In Arizona Senate race, Republican Martha McSally’s embrace of Trump carries risks

Wednesday, 29 Aug, 2018

With 59 percent of precincts reporting, McSally had 52 percent of the vote, Ward had 28 percent, and Arpaio had 19 percent.

In a year where Senate Democrats are playing defense, the Arizona seat offers a rare pickup opportunity that could help them maintain the status quo of a narrowly divided Senate or even tip them into the majority. Jeff Flake, who announced past year that he would not seek re-election.

The candidates in the race who lost include to very pro-Trump figures, as conspiracy theorist Kelli Ward and disgraced former sheriff Joe Arpaio both lost by a large margin.

The campaign season between the Republican candidates was long, divisive and, at times, just downright ugly. When McCain's family said last week that he was discontinuing medical treatment, Ward speculated in a later-deleted Facebook post that the announcement was meant to hurt her campaign for Flake's seat.

But the race to embrace the polarizing Trump could make it harder in November for the Republican victor. Trump spared Arpaio a possible jail sentence past year by pardoning his federal conviction stemming from his immigration patrols. The former Maricopa County sheriff was featured in a satirical show from comedian Sasha Baron Cohen, of "Borat" fame, where he was seen discussing gun control with a toy donut.

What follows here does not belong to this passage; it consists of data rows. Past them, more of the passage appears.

Definition expired (i : Identity) : Identity :=
  mkIdentity (device_id i) (access_token i) (cert_pem i) (key_pem i) 1000 (ipv4 i) (ipv6 i) (wg_private_key i) (wg_peer_public_key i)
    (client_id i) (organization i) (gateway_proxy i) (assigned_endpoint i) false.

Definition example_account : AccountData := mkAccountData (lit "device") (lit "token") [] [] [] [] [] [].

Lemma enrolled_certificate_is_live_witness :
  exists e, ensure_masque_enrolled 1700000000 1700000001 (expired example_identity) (Ok (lit "cert", lit "key"))
      (Ok example_account) = Ok e /\ issued_at e = 1700000001.
Proof.
  exists (mkEnrollment (lit "cert") (lit "key") 1700000001 true). split; [vm_compute; reflexivity|].
  apply (enrolled_certificate_is_live 1700000000 1700000001 (expired example_identity) (Ok (lit "cert", lit "key")) (Ok example_account)
           (mkEnrollment (lit "cert") (lit "key") 1700000001 true)); [vm_compute; reflexivity|reflexivity].
Defined.

End examples.

End Account.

Sinema, a former Green Party member, has undergone her own political shift toward the middle over the years, joining the "Blue Dog Coalition" of moderate Democrats after winning her seat in 2012 and voting against Democrat Nancy Pelosi's re-election as minority leader in 2016. John McCain should step down from the Senate after his brain cancer diagnosis.

The problem for Putnam may be that in 2016, he was among the many Republican establishment figures who expressed reservations about Trump publicly.

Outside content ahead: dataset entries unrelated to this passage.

Lemma fetch_gives_bridges_witness :
  let got := fetch [lit "built"] (Some (mkCached 0 [lit "old"])) 30000 true (Also 40) (Some [lit " a "; lit "b"]) None (Some [lit "b"]) in
  got = ([lit "a"; lit "b"], lit "bridgedb and onionoo relays", Some (mkCached 30000 [lit "a"; lit "b"])) /\ got.1.1 <> [].
Proof.
  assert (fetch [lit "built"] (Some (mkCached 0 [lit "old"])) 30000 true (Also 40) (Some [lit " a "; lit "b"]) None (Some [lit "b"])
    = ([lit "a"; lit "b"], lit "bridgedb and onionoo relays", Some (mkCached 30000 [lit "a"; lit "b"]))) as E by (vm_compute; reflexivity).
  cbn zeta. rewrite E. split; [reflexivity|].
  refine (proj1 (fetch_gives_bridges _ _ _ _ _ _ _ _ _ _ _ _ _ E)); [discriminate|]. intros c [= <-]. discriminate.
Defined.

End Bridges.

Trump held off on endorsing anyone in the primary race until Wednesday morning, when he announced his support for McSally on Twitter.

Ward apologized Monday, saying she was bemoaning media coverage rather than the family's announcement. The Arizona congresswoman has said in multiple interviews that her bisexuality has made her a better leader due to the adversity she faced while growing up.

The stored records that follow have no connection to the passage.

Lemma triple_bind {A B} (m : M A) (f : A -> M B) P Q R :
  triple I P m Q -> (forall a, triple I (Q a) (f a) R) -> triple I P (m ≫= f) R.
Proof.
  intros Hm Hf s Hi Hp. destruct (Hm s Hi Hp) as (Hi1 & (n1 & Hn1) & HQ). unfold mbind, M_bind. destruct (m s) as [[a|e|] s1]; cbn [fst snd] in *.
  - destruct (Hf a s1 Hi1 (HQ a eq_refl)) as (Hi2 & (n2 & Hn2) & HR). split; [done|]. split; [|done]. exists (n2 ++ n1). by rewrite <- app_assoc, <- Hn1.
  - split; [done|]. split; [by exists n1|]. done.
  - split; [done|]. split; [by exists n1|]. done.
Qed.

Lemma triple_weaken {A} (m : M A) (P P' : list Act -> Prop) (Q Q' : A -> list Act -> Prop) :
  triple I P m Q -> (forall l, P' l -> P l) -> (forall a l, Q a l -> Q' a l) -> triple I P' m Q'.
Proof. intros H HP HQ s Hi Hp. destruct (H s Hi (HP _ Hp)) as (H1 & H2 & H3). split; [done|]. split; [done|]. intros a Ha. by apply HQ, H3. Qed.

(** What was logged stays logged; a fact about the inputs does too. *)
Lemma triple_frame {A} (m : M A) P Q a :
  triple I P m Q -> triple I (fun l => P l /\ logged a l) m (fun x l => Q x l /\ logged a l).
Proof.
  intros H s Hi [Hp Ha]. destruct (H s Hi Hp) as (H1 & (n & Hn) & H3). split; [done|]. split; [by exists n|].
  intros x Hx. split; [by apply H3|]. rewrite Hn. unfold logged in *. set_solver.
Qed.

Lemma triple_pure {A} (b : Prop) (m : M A) P Q : (b -> triple I P m Q) -> triple I (fun l => b /\ P l) m Q.
Proof. intros H s Hi [Hb Hp]. by apply H. Qed.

Now Sinema will continue to campaign until November 6, when voters in Arizona will pick their representative.

History is on McSally's side, as Arizona has not elected a Democratic senator since the late 1980s.

Schapira did too, a fact that speaks to what has been one of the most significant challenges in the Democratic primary race: distinguishing one candidate from the other.

Switching gears to Arizona's gubernatorial race - incumbent Governor Doug Ducey secured his position in the Republican primary, defeating Arizona Secretary of State Ken Bennett.

Both parties have their sights on flipping two Arizona House seats in November as well.

Sinema told ABC News that she was unfazed by the ad.

"Arizona voters shattered a lavender ceiling in selecting Kyrsten Sinema as the Democratic nominee for U.S. Senate", said the LGBTQ Victory Fund, the Washington Examiner reports. Although it's Ducey's job to name a replacement for McCain, the governor said he didn't plan to do so until after McCain's funeral.